HC Deb 03 March 1887 vol 311 cc1063-4
MR.H. S. WRIGHT (Nottingham, S.)

asked the Postmaster General, If he is aware that a large number of pre-transfer telegraph clerks, who were induced by "The Telegraphs Act, 1868," to enter the service of the Postmaster General, are now, after more than 20 years, only receiving, as "telegraphists," salaries varying from 33s. to 50s. per week; and, whether it is within his knowledge that immediately an officer of the Post Office, or the Telegraph branch of the Post Office, is officially designated a "clerk" he is at once entitled to the salary and privileges attaching to that title in the office at which he is located; and, if so, whether a pre-transfer clerk, who is a "clerk" to all intents and purposes in the Post Office Service, is entitled to a clerkship of the same value as that in force in the post office were he is stationed; if that is not so, what are the privileges to which the Act of 1868 entitles such pre-transfer clerks?

THE POSTMASTER GENEEAL (Mr.

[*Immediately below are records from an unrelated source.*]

(* ===== verification/DeferredFacts.v ===== *)
(** * Deferreds: the invariant of a page, whatever its functions do

    [Inv] describes the done and the fail list of every deferred. The lemmas say of each
    operation that it keeps the invariant and moves the deferreds only forward ([le]). *)

From Stdlib Require Import ZArith Lia.
From stdpp Require Import base tactics list numbers strings gmap.
From S2P Require Import Prelude JsValue ValidPage ValidRules Deferred.
Local Open Scope Z_scope.
Local Open Scope deferred_scope.

(** ** What the trace says about a list *)

Definition added_event (l : lid) (e : tevent) : option cb :=
  match e with Added l' f => if decide (l' = l) then Some f else None | _ => None end.
Definition called_event (l : lid) (e : tevent) : option (cb * data) :=
  match e with Called l' f d => if decide (l' = l) then Some (f, d) else None | _ => None end.
(** Who is to blame for a list that stays as if it were being fired, by what was called
    from it: what that is, is said where executions are known ([DeferredFire]). *)
Class Blames := blamed : lid -> list (cb * data) -> Prop.

Section Facts.
Context {L : Library}.

Definition added (l : lid) (w : world) : list cb := omap (added_event l) (trace w).
Definition called (l : lid) (w : world) : list (cb * data) := omap (called_event l) (trace w).

(** The done and the fail lists. *)
Definition settling (l : lid) : bool := match l with (S _, i) => (i <? 2)%nat | _ => false end.
Definition plain (f : cb) : bool := match f with Fn _ | Forward _ _ _ _ | Update _ _ _ | Lib _ => true | _ => false end.

(** ** The two lists of a deferred *)

Definition once_memory : flags := Flags true true false false.
Lemma once_memory_eq : createOptions (u "once memory") = once_memory.
Proof. vm_compute. reflexivity. Qed.

Definition fresh (w : world) (d i : nat) (c : clist) : Prop :=
  opts c = once_memory /\ firing c = false /\ memory c = None /\ fired c = false /\ firingStart c = 0 /\ stack c = None /\
  called (S d, i) w = [] /\
  exists us, cbs c = Some (own_callbacks d i ++ us) /\ Forall (fun f => plain f = true) us /\
    added (S d, i) w = own_callbacks d i ++ us.
Definition dead (w : world) (d i : nat) (c : clist) : Prop :=
  cbs c = None /\ stack c = None /\ memory c = None /\ firing c = false /\ called (S d, i) w = [].

(** A list that has been fired with [D]. *)
Definition lit (w : world) (d i : nat) (D : data) (c : clist) : Prop :=
  opts c = once_memory /\ fired c = true /\ stack c = None /\ memory c = Some D /\ firingStart c = 0 /\
  Forall (fun p => p.2 = D) (called (S d, i) w).
(** It is being fired: [n] callbacks of [l] have been called. *)
Definition burning (w : world) (d i : nat) (l : list cb) (n : nat) (c : clist) : Prop :=
  firing c = true /\ cbs c = Some l /\ firingLength c = Z.of_nat (length l) /\ (n <= length l)%nat /\
  Forall (fun f => plain f = true) (drop n l) /\
  exists old, added (S d, i) w = old ++ l /\ map fst (called (S d, i) w) = old ++ take n l.
(** It has been fired to the end, but for the new callbacks [us]. *)
Definition waiting (w : world) (d i : nat) (us : list cb) (c : clist) : Prop :=
  firing c = false /\ cbs c = Some us /\ Forall (fun f => plain f = true) us /\
  added (S d, i) w = map fst (called (S d, i) w) ++ us.

Definition hot (w : world) (d i : nat) (D : data) (c : clist) : Prop :=
  lit w d i D c /\
  (waiting w d i [] c \/ exists l n, burning w d i l (S n) c /\ firingIndex c = Z.of_nat n).

(** ** The invariant *)

Definition other (i : nat) : nat := (1 - i)%nat.
Definition dlist (w : world) (d i : nat) : option clist := lists w !! (S d, i).
Definition is_pending (w : world) (d : nat) : Prop :=
  states w !! d = Some (u "pending") /\
  exists c0 c1, dlist w d 0 = Some c0 /\ dlist w d 1 = Some c1 /\ fresh w d 0 c0 /\ fresh w d 1 c1.
Definition is_settled (w : world) (d i : nat) (D : data) : Prop :=
  states w !! d = Some (settled_name i) /\
  exists c c', dlist w d i = Some c /\ dlist w d (other i) = Some c' /\ hot w d i D c /\ dead w d (other i) c'.
Definition dinv (w : world) (d : nat) : Prop :=
  is_pending w d \/ exists i D, (i < 2)%nat /\ is_settled w d i D.

(** Lists that are not done or fail lists hold no callback that settles a deferred; what
    does not exist yet has no history. *)
Definition base (w : world) : Prop :=
  (forall l c fs, settling l = false -> lists w !! l = Some c -> cbs c = Some fs -> Forall (fun f => plain f = true) fs) /\
  (forall d i, (length (states w) <= d)%nat ->
     lists w !! (S d, i) = None /\ added (S d, i) w = [] /\ called (S d, i) w = []).
Definition others (w : world) (d : nat) : Prop := forall e, (e < length (states w))%nat -> e <> d -> dinv w e.
Record Inv (w : world) : Prop := { inv_base : base w; inv_all : forall d, (d < length (states w))%nat -> dinv w d }.

(** ** Progress *)

Definition settled_view (w : world) (d i : nat) (D : data) : Prop :=
  states w !! d = Some (settled_name i) /\ exists c, dlist w d i = Some c /\ memory c = Some D /\ fired c = true.
(** A firing under way stays where it is: new callbacks only come last. *)
Definition firing_at (w : world) (d i : nat) (c : clist) : Prop := dlist w d i = Some c /\ firing c = true.
Definition stays (w w' : world) (d : nat) : Prop :=
  forall i c, (i < 2)%nat -> firing_at w d i c ->
    exists c', firing_at w' d i c' /\ firingIndex c' = firingIndex c /\ called (S d, i) w' = called (S d, i) w.
Context {T : Blames}.
(** A firing that was not under way before and still is has been stopped by somebody. *)
Definition stopped (w w' : world) (d : nat) : Prop :=
  forall i c, (i < 2)%nat -> firing_at w' d i c -> (exists c0, firing_at w d i c0) \/ blamed (S d, i) (called (S d, i) w').
Definition le1 (w w' : world) (d : nat) : Prop :=
  (forall i D, (i < 2)%nat -> settled_view w d i D -> settled_view w' d i D) /\ stays w w' d /\ stopped w w' d.
Lemma le1_trans w1 w2 w3 d : le1 w1 w2 d -> le1 w2 w3 d -> le1 w1 w3 d.
Proof.
  intros (S1 & F1 & B1) (S2 & F2 & B2). split; [eauto|]. split.
  - intros i c Hi Hc. destruct (F1 i c Hi Hc) as (c2 & Hc2 & E2 & C2).
    destruct (F2 i c2 Hi Hc2) as (c3 & Hc3 & E3 & C3). exists c3. split; [done|]. split; congruence.
  - intros i c Hi Hc. destruct (B2 i c Hi Hc) as [[c2 Hc2]|]; [|by right]. destruct (B1 i c2 Hi Hc2) as [|H]; [by left|]. right.
    destruct (F2 i c2 Hi Hc2) as (_ & _ & _ & ->). exact H.
Qed.
(** Where the two lists are as they were. *)
Lemma le1_same w w' d : (forall i D, (i < 2)%nat -> settled_view w d i D -> settled_view w' d i D) ->
  (forall i, (i < 2)%nat -> dlist w' d i = dlist w d i /\ called (S d, i) w' = called (S d, i) w) -> le1 w w' d.
Proof.
  intros Hv H. split; [done|]. split; intros i c Hi [Hc Hf]; destruct (H i Hi) as [E C].
  - exists c. split; [|done]. split; [by rewrite E|done].
  - left. exists c. split; [by rewrite <- E|done].
Qed.
Definition le (w w' : world) : Prop :=
  (length (states w) <= length (states w'))%nat /\ forall d, le1 w w' d.

#[export] Instance le_preorder : PreOrder le.
Proof.
  split.
  - intros w. split; [done|]. intros d. by apply le1_same.
  - intros w1 w2 w3 [L1 H1] [L2 H2]. split; [lia|]. intros d. by apply (le1_trans w1 w2).
Qed.

(** A computation that keeps the invariant. *)
Definition outcome_ok (w : world) (A : Type) (r : option (world * result A)) : Prop :=
  match r with Some (w', _) => Inv w' /\ le w w' | None => True end.
Definition safe {A} (m : M A) : Prop := forall w, Inv w -> outcome_ok w A (m w).

Lemma safe_ret {A} (a : A) : safe (ret a).
Proof. intros w H. by split. Qed.
Lemma safe_throw {A} : safe (throw (A := A)).
Proof. intros w H. by split. Qed.
Lemma safe_get {A} (g : world -> A) : safe (get g).
Proof. intros w H. by split. Qed.
Lemma safe_bind {A B} (m : M A) (k : A -> M B) : safe m -> (forall a, safe (k a)) -> safe (bind m k).
Proof.
  intros Hm Hk w Hw. specialize (Hm w Hw). unfold bind. destruct (m w) as [[w1 [a|]]|]; [|done..].
  destruct Hm as [Hw1 Hle]. specialize (Hk a w1 Hw1). destruct (k a w1) as [[w2 r]|]; [|done].
  destruct Hk as [Hw2 Hle2]. split; [done|]. by transitivity w1.
Qed.
Lemma safe_done {A} v (m : M A) : safe m -> safe (done_value v m).
Proof. intros H. apply safe_bind; [done|]. intros _. apply safe_ret. Qed.

(** ** Changes that the done and fail lists do not see *)

Definition same_settling (w w' : world) : Prop :=
  states w' = states w /\
  forall l, settling l = true -> lists w' !! l = lists w !! l /\ added l w' = added l w /\ called l w' = called l w.

Lemma settling_S d i : (i < 2)%nat -> settling (S d, i) = true.
Proof. intros H. by apply Nat.ltb_lt. Qed.
Lemma settling_lt d i : settling (S d, i) = true -> (i < 2)%nat.
Proof. apply Nat.ltb_lt. Qed.
Lemma settling_ge d i : settling (S d, i) = false -> (2 <= i)%nat.
Proof. apply Nat.ltb_ge. Qed.
Lemma other_lt i : (other i < 2)%nat.
Proof. unfold other. lia. Qed.

Lemma dinv_ext w w' d : states w' !! d = states w !! d ->
  (forall i, (i < 2)%nat -> dlist w' d i = dlist w d i /\ added (S d, i) w' = added (S d, i) w /\ called (S d, i) w' = called (S d, i) w) ->
  dinv w d -> dinv w' d.
Proof.
  intros Hs H. pose proof (H 0%nat ltac:(lia)) as (L0 & A0 & C0). pose proof (H 1%nat ltac:(lia)) as (L1 & A1 & C1).
  intros [(Hp & c0 & c1 & H0 & H1 & F0 & F1)|(i & D & Hi & Hst & c & c' & Hc & Hc' & Hh & Hd)].
  - left. split; [by rewrite Hs|]. exists c0, c1. rewrite L0, L1. unfold fresh in *. by rewrite A0, A1, C0, C1.
  - right. exists i, D. split; [done|]. split; [by rewrite Hs|]. exists c, c'.
    destruct (H i Hi) as (Li & Ai & Ci), (H (other i) (other_lt i)) as (Lo & Ao & Co). rewrite Li, Lo.
    unfold hot, lit, waiting, burning, dead in *. by rewrite Ai, Ci, Co.
Qed.

Lemma same_settling_frame w w' : same_settling w w' -> base w' -> Inv w -> Inv w' /\ le w w'.
Proof.
  intros [Hs Hl] Hb [_ Hi]. split.
  - constructor; [done|]. rewrite Hs. intros d Hd. apply (dinv_ext w); [by rewrite Hs| |auto].
    intros i Hlt. by apply Hl, settling_S.
  - split; [by rewrite Hs|]. intros d. apply le1_same.
    + intros i D Hlt. unfold settled_view, dlist. rewrite Hs. by destruct (Hl (S d, i) (settling_S d i Hlt)) as (-> & _).
    + intros i Hlt. by destruct (Hl (S d, i) (settling_S d i Hlt)) as (E & _ & C).
Qed.

(** A list that no deferred has for its results, where it exists. *)
Definition plain_list (l : lid) (w : world) : Prop := settling l = false /\ (l.1 <= length (states w))%nat.
Definition holds_plain (c : clist) : Prop := forall fs, cbs c = Some fs -> Forall (fun f => plain f = true) fs.
Definition with_list (l : lid) (c : clist) (w : world) : world :=
  World (<[l := c]> (lists w)) (states w) (whens w) (next_list w) (more w) (trace w).
Definition with_trace (es : list tevent) (w : world) : world :=
  World (lists w) (states w) (whens w) (next_list w) (more w) (trace w ++ es).
Definition event_list (e : tevent) : lid := match e with Added l _ => l | Called l _ _ => l end.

RAIKES) (Cambridge University)

In reply to the hon. Member, I have to state that of the officers formerly in the service of the Telegraph Companies and now in the service of the Post Office a large number have obtained promotion; while the remainder, though on a scale of wages not exceeding 50 s. a-week, are much better off than they were under the Companies. The officers and clerks transferred to the Post Office were, in the language of the Act transferring them, to be deemed to be, to all intents and purposes, officers and clerks in the permanent Civil Service of the Crown, and to be entitled to the same but no other privileges. The meaning of this I conceive to be simply that, in such matters as tenure of appointment and title to pension, telegraph clerks were to be in the same position as other Civil servants, and certainly not that their salaries were to be regulated otherwise than with special reference to the duties to be discharged.